> _Work to complete_: For the listing that follows, give again exactly the lines from the one with "(** * Room session" to the one with "written, in program order). *)", including both.

> _Task input_:
______________________________
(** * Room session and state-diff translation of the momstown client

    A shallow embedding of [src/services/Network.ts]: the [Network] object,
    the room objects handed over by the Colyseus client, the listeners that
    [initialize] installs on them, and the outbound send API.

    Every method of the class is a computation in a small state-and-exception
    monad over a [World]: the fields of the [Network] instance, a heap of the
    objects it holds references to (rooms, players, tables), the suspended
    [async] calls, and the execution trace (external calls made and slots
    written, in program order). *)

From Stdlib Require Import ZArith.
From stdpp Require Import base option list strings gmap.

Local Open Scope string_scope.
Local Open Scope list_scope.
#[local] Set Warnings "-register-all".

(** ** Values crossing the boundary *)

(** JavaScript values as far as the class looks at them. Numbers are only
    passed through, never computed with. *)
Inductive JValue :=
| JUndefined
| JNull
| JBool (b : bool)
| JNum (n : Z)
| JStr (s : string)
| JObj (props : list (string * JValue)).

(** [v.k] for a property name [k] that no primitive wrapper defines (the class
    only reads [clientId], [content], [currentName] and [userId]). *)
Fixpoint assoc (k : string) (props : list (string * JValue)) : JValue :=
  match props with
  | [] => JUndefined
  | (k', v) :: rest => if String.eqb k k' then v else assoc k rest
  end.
______________________________
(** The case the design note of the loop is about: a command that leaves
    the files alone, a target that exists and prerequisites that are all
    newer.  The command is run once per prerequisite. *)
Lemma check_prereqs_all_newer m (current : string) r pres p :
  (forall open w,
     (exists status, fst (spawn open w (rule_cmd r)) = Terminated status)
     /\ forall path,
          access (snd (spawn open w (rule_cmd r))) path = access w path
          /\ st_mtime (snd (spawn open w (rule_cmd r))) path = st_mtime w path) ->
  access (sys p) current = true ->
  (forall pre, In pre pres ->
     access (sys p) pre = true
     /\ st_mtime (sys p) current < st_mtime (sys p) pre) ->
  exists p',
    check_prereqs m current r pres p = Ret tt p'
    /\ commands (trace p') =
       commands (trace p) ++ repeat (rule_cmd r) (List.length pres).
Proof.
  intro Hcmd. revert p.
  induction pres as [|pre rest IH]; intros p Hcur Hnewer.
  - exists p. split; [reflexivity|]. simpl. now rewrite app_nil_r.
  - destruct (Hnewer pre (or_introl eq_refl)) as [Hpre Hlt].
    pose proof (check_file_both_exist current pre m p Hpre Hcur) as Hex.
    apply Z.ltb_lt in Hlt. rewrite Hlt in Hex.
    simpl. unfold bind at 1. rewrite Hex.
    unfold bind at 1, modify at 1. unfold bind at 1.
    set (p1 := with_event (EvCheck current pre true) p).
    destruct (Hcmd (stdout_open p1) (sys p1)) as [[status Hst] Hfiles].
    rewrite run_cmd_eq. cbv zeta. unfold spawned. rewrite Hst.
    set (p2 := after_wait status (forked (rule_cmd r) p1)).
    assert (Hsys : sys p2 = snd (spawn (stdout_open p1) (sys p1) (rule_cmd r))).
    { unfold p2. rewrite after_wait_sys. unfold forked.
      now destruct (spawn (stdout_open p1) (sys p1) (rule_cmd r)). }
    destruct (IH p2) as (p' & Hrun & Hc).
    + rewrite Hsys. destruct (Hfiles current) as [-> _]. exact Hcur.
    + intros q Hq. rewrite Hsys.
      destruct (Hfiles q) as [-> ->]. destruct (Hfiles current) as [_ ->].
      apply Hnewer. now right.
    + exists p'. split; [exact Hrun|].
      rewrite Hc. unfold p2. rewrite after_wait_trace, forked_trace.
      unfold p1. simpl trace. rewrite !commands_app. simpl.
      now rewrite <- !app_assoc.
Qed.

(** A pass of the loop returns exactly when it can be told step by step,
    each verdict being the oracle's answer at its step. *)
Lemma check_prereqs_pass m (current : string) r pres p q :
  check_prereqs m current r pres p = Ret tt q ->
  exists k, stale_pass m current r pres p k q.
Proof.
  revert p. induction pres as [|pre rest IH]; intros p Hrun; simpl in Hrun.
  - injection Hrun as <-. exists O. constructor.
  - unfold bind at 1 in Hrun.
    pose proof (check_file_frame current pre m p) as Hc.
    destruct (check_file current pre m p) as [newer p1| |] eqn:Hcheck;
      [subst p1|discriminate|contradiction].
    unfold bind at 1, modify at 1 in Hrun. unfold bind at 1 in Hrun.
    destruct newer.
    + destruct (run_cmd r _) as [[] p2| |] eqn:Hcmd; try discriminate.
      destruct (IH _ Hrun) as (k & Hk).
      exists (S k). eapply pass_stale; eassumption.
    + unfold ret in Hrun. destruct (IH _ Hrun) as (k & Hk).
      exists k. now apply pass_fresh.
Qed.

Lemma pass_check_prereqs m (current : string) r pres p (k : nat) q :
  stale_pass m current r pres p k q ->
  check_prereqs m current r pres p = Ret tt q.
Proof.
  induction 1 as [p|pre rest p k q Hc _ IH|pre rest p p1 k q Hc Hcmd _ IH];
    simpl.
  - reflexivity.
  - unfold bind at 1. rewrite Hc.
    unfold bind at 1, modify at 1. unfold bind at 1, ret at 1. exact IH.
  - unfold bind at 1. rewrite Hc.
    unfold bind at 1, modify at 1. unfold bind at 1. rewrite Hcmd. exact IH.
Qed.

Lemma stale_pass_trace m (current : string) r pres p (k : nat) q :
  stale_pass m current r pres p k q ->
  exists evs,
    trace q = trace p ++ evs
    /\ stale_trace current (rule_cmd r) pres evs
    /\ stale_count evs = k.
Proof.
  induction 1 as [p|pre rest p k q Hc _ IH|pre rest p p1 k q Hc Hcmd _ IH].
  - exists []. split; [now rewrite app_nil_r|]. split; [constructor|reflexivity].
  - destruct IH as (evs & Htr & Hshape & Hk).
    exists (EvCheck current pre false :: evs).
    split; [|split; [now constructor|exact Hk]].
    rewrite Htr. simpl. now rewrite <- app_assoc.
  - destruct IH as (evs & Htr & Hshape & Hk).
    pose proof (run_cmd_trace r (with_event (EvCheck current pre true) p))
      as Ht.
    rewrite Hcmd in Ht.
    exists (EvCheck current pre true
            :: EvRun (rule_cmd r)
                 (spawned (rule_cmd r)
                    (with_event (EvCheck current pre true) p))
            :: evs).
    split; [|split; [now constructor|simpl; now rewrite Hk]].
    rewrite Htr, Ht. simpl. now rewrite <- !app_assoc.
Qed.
______________________________
> _Expected answer_:
(** * Room session and state-diff translation of the momstown client

    A shallow embedding of [src/services/Network.ts]: the [Network] object,
    the room objects handed over by the Colyseus client, the listeners that
    [initialize] installs on them, and the outbound send API.

    Every method of the class is a computation in a small state-and-exception
    monad over a [World]: the fields of the [Network] instance, a heap of the
    objects it holds references to (rooms, players, tables), the suspended
    [async] calls, and the execution trace (external calls made and slots
    written, in program order). *)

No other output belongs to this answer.